◆ Information supplied ◆
(** The values a request body, a query string or the verify callback can
    hand to the strategy: the primitives the code tells apart, and plain
    data objects.  Numbers are left out: the strategy never computes with
    one, and under ToBoolean a number behaves as a boolean does. *)
#[warnings="-register-all"]
Inductive Val : Type :=
| VUndefined
| VNull
| VBool (b : bool)
| VStr (s : string)
| VObj (props : gmap string Val).

(** ToBoolean. *)
Definition truthy (v : Val) : bool :=
  match v with
  | VUndefined | VNull => false
  | VBool b => b
  | VStr s => negb (String.eqb s EmptyString)
  | VObj _ => true
  end.

(** [a || b]. *)
Definition or_else (a b : Val) : Val := if truthy a then a else b.

(** [typeof v == 'string']. *)
Definition is_string (v : Val) : bool :=
  match v with VStr _ => true | _ => false end.

(** [v[k]] for a key [k] that no prototype defines as a data property (the
    code reads [message]): the own property of an object, [undefined] on a
    primitive. *)
Definition get (v : Val) (k : string) : Val :=
  match v with
  | VObj props => default VUndefined (props !! k)
  | _ => VUndefined
  end.

(** ToBoolean of [v.length]: the length of a string is its number of code
    units, which is falsy exactly for the empty string; an object answers
    with its own [length] property; the other primitives have none. *)
Definition length_truthy (v : Val) : bool :=
  match v with
  | VStr s => negb (String.eqb s EmptyString)
  | VObj props => truthy (default VUndefined (props !! "length"))
  | _ => false
  end.

(** ToString, as applied by [+] with a string operand.  A plain object
    prints through [Object.prototype.toString]; an object that carries its
    own [toString] or [valueOf] is outside the embedding, and the
    properties below that depend on this conversion are stated for
    primitives. *)
Definition to_string (v : Val) : string :=
  match v with
  | VUndefined => "undefined"
  | VNull => "null"
  | VBool true => "true"
  | VBool false => "false"
  | VStr s => s
  | VObj _ => "[object Object]"
  end.

(** [v[k] = x] in sloppy mode: sets the property of an object, and is
    silently dropped on a primitive. *)
Definition set (v : Val) (k : string) (x : Val) : Val :=
  match v with
  | VObj props => VObj (<[k := x]> props)
  | _ => v
  end.

End JS.

(** ** Strings *)

Module Str.

Definition in_range (lo hi : N) (c : ascii) : bool :=
  ((lo <=? N_of_ascii c) && (N_of_ascii c <=? hi))%N.

(** Lower case of one code unit in 0..255: [A-Z], and the Latin-1 capitals
    U+00C0..U+00DE except the multiplication sign U+00D7, move up by 32. *)
Definition lower_char (c : ascii) : ascii :=
  if in_range 65 90 c
     || (in_range 192 222 c && negb (N_of_ascii c =? 215)%N)
  then ascii_of_N (N_of_ascii c + 32)
  else c.
Lemma fixed_code_decode (l : Z) :
  0 <= l < 32 ->
  msgpcode.IsFixedString (byte_of_Z (160 + l)) = true /\
  Z.land (byte_to_Z (byte_of_Z (160 + l))) (byte_to_Z msgpcode.FixedStrMask) = l.
Proof.
  intros Hl. unfold msgpcode.IsFixedString.
  rewrite byte_to_of_Z, Z.mod_small by lia.
  change (byte_to_Z msgpcode.FixedStrLow) with 160.
  change (byte_to_Z msgpcode.FixedStrHigh) with 191.
  change (byte_to_Z msgpcode.FixedStrMask) with (Z.ones 5).
  split.
  - apply andb_true_intro. split; apply Z.leb_le; lia.
  - rewrite Z.land_ones by lia. change (2 ^ 5) with 32.
    Z.div_mod_to_equations. lia.
Qed.

(** Decoding the wire form of a literal, its code byte [c] already read,
    returns the string and records it as [learn] says. *)
Lemma decodeInternedString_literal (s : string) (intern : bool) (c : byte)
    (tl : list byte) (dict : list string) (dn rest : list byte) :
  len s < 2 ^ 32 ->
  literal_bytes s = c :: tl ->
  decodeInternedString c intern (mkDecoder dict (mkReader (c :: dn) (tl ++ rest))) =
    (Ok s, mkDecoder (learn intern s dict) (mkReader (rev tl ++ c :: dn) rest)).
Proof.
  intros Hlen Hlit. rewrite literal_bytes_eq in Hlit.
  pose proof (len_nonneg s) as Hnn.
  pose proof (decodeInternedStringWithLen_payload s intern dict) as Hpay.
  destruct (string_header_cases (len s) ltac:(lia))
    as [[Hl Hh]|[[Hl Hh]|[[Hl Hh]|[Hl Hh]]]];
    rewrite Hh in Hlit; injection Hlit as <- <-.
  - destruct (fixed_code_decode (len s) ltac:(lia)) as [Hfix Hmask].
    unfold decodeInternedString. rewrite Hfix, Hmask. apply Hpay.
  - unfold decodeInternedString. decide_guards.
    unfold bind at 1, uint8, bind at 1.
    cbn [app]. rewrite readCode_cons. unfold ret at 1.
    rewrite byte_to_of_Z, Z.mod_small by lia.
    rewrite Hpay. cbn [rev app]. rewrite <- !app_assoc. reflexivity.
  - unfold decodeInternedString. decide_guards.
    unfold bind at 1, uint16, bind at 1.
    cbn [app]. rewrite readN_2. unfold ret at 1.
    rewrite BigEndian_Uint16_value, be_value_bytes16
      by (change (2 ^ 16) with 65536; lia).
    rewrite Hpay. cbn [rev app]. rewrite <- !app_assoc. reflexivity.
  - unfold decodeInternedString. decide_guards.
    unfold bind at 1, uint32, bind at 1.
    cbn [app]. rewrite readN_4. unfold ret at 1.
    rewrite BigEndian_Uint32_value, be_value_bytes32 by lia.
    rewrite Hpay. cbn [rev app]. rewrite <- !app_assoc. reflexivity.
Qed.

(** ** The effect of a decode on the dictionary *)

Lemma keeps_dict_ret {A} (a : A) : keeps_dict (ret a).
Proof. intros d. reflexivity. Qed.

Lemma keeps_dict_fail {A} (e : error) : keeps_dict (@fail Decoder A e).
Proof. intros d. reflexivity. Qed.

◆ The problem ◆
Nothing above should be left out; write out every record exactly.

◆ Response to this exercise ◆
(** The values a request body, a query string or the verify callback can
    hand to the strategy: the primitives the code tells apart, and plain
    data objects.  Numbers are left out: the strategy never computes with
    one, and under ToBoolean a number behaves as a boolean does. *)
#[warnings="-register-all"]
Inductive Val : Type :=
| VUndefined
| VNull
| VBool (b : bool)
| VStr (s : string)
| VObj (props : gmap string Val).

(** ToBoolean. *)
Definition truthy (v : Val) : bool :=
  match v with
  | VUndefined | VNull => false
  | VBool b => b
  | VStr s => negb (String.eqb s EmptyString)
  | VObj _ => true
  end.

(** [a || b]. *)
Definition or_else (a b : Val) : Val := if truthy a then a else b.

(** [typeof v == 'string']. *)
Definition is_string (v : Val) : bool :=
  match v with VStr _ => true | _ => false end.

(** [v[k]] for a key [k] that no prototype defines as a data property (the
    code reads [message]): the own property of an object, [undefined] on a
    primitive. *)
Definition get (v : Val) (k : string) : Val :=
  match v with
  | VObj props => default VUndefined (props !! k)
  | _ => VUndefined
  end.

(** ToBoolean of [v.length]: the length of a string is its number of code
    units, which is falsy exactly for the empty string; an object answers
    with its own [length] property; the other primitives have none. *)
Definition length_truthy (v : Val) : bool :=
  match v with
  | VStr s => negb (String.eqb s EmptyString)
  | VObj props => truthy (default VUndefined (props !! "length"))
  | _ => false
  end.

(** ToString, as applied by [+] with a string operand.  A plain object
    prints through [Object.prototype.toString]; an object that carries its
    own [toString] or [valueOf] is outside the embedding, and the
    properties below that depend on this conversion are stated for
    primitives. *)
Definition to_string (v : Val) : string :=
  match v with
  | VUndefined => "undefined"
  | VNull => "null"
  | VBool true => "true"
  | VBool false => "false"
  | VStr s => s
  | VObj _ => "[object Object]"
  end.

(** [v[k] = x] in sloppy mode: sets the property of an object, and is
    silently dropped on a primitive. *)
Definition set (v : Val) (k : string) (x : Val) : Val :=
  match v with
  | VObj props => VObj (<[k := x]> props)
  | _ => v
  end.

End JS.

(** ** Strings *)

Module Str.

Definition in_range (lo hi : N) (c : ascii) : bool :=
  ((lo <=? N_of_ascii c) && (N_of_ascii c <=? hi))%N.

(** Lower case of one code unit in 0..255: [A-Z], and the Latin-1 capitals
    U+00C0..U+00DE except the multiplication sign U+00D7, move up by 32. *)
Definition lower_char (c : ascii) : ascii :=
  if in_range 65 90 c
     || (in_range 192 222 c && negb (N_of_ascii c =? 215)%N)
  then ascii_of_N (N_of_ascii c + 32)
  else c.
Lemma fixed_code_decode (l : Z) :
  0 <= l < 32 ->
  msgpcode.IsFixedString (byte_of_Z (160 + l)) = true /\
  Z.land (byte_to_Z (byte_of_Z (160 + l))) (byte_to_Z msgpcode.FixedStrMask) = l.
Proof.
  intros Hl. unfold msgpcode.IsFixedString.
  rewrite byte_to_of_Z, Z.mod_small by lia.
  change (byte_to_Z msgpcode.FixedStrLow) with 160.
  change (byte_to_Z msgpcode.FixedStrHigh) with 191.
  change (byte_to_Z msgpcode.FixedStrMask) with (Z.ones 5).
  split.
  - apply andb_true_intro. split; apply Z.leb_le; lia.
  - rewrite Z.land_ones by lia. change (2 ^ 5) with 32.
    Z.div_mod_to_equations. lia.
Qed.

(** Decoding the wire form of a literal, its code byte [c] already read,
    returns the string and records it as [learn] says. *)
Lemma decodeInternedString_literal (s : string) (intern : bool) (c : byte)
    (tl : list byte) (dict : list string) (dn rest : list byte) :
  len s < 2 ^ 32 ->
  literal_bytes s = c :: tl ->
  decodeInternedString c intern (mkDecoder dict (mkReader (c :: dn) (tl ++ rest))) =
    (Ok s, mkDecoder (learn intern s dict) (mkReader (rev tl ++ c :: dn) rest)).
Proof.
  intros Hlen Hlit. rewrite literal_bytes_eq in Hlit.
  pose proof (len_nonneg s) as Hnn.
  pose proof (decodeInternedStringWithLen_payload s intern dict) as Hpay.
  destruct (string_header_cases (len s) ltac:(lia))
    as [[Hl Hh]|[[Hl Hh]|[[Hl Hh]|[Hl Hh]]]];
    rewrite Hh in Hlit; injection Hlit as <- <-.
  - destruct (fixed_code_decode (len s) ltac:(lia)) as [Hfix Hmask].
    unfold decodeInternedString. rewrite Hfix, Hmask. apply Hpay.
  - unfold decodeInternedString. decide_guards.
    unfold bind at 1, uint8, bind at 1.
    cbn [app]. rewrite readCode_cons. unfold ret at 1.
    rewrite byte_to_of_Z, Z.mod_small by lia.
    rewrite Hpay. cbn [rev app]. rewrite <- !app_assoc. reflexivity.
  - unfold decodeInternedString. decide_guards.
    unfold bind at 1, uint16, bind at 1.
    cbn [app]. rewrite readN_2. unfold ret at 1.
    rewrite BigEndian_Uint16_value, be_value_bytes16
      by (change (2 ^ 16) with 65536; lia).
    rewrite Hpay. cbn [rev app]. rewrite <- !app_assoc. reflexivity.
  - unfold decodeInternedString. decide_guards.
    unfold bind at 1, uint32, bind at 1.
    cbn [app]. rewrite readN_4. unfold ret at 1.
    rewrite BigEndian_Uint32_value, be_value_bytes32 by lia.
    rewrite Hpay. cbn [rev app]. rewrite <- !app_assoc. reflexivity.
Qed.

(** ** The effect of a decode on the dictionary *)

Lemma keeps_dict_ret {A} (a : A) : keeps_dict (ret a).
Proof. intros d. reflexivity. Qed.

Lemma keeps_dict_fail {A} (e : error) : keeps_dict (@fail Decoder A e).
Proof. intros d. reflexivity. Qed.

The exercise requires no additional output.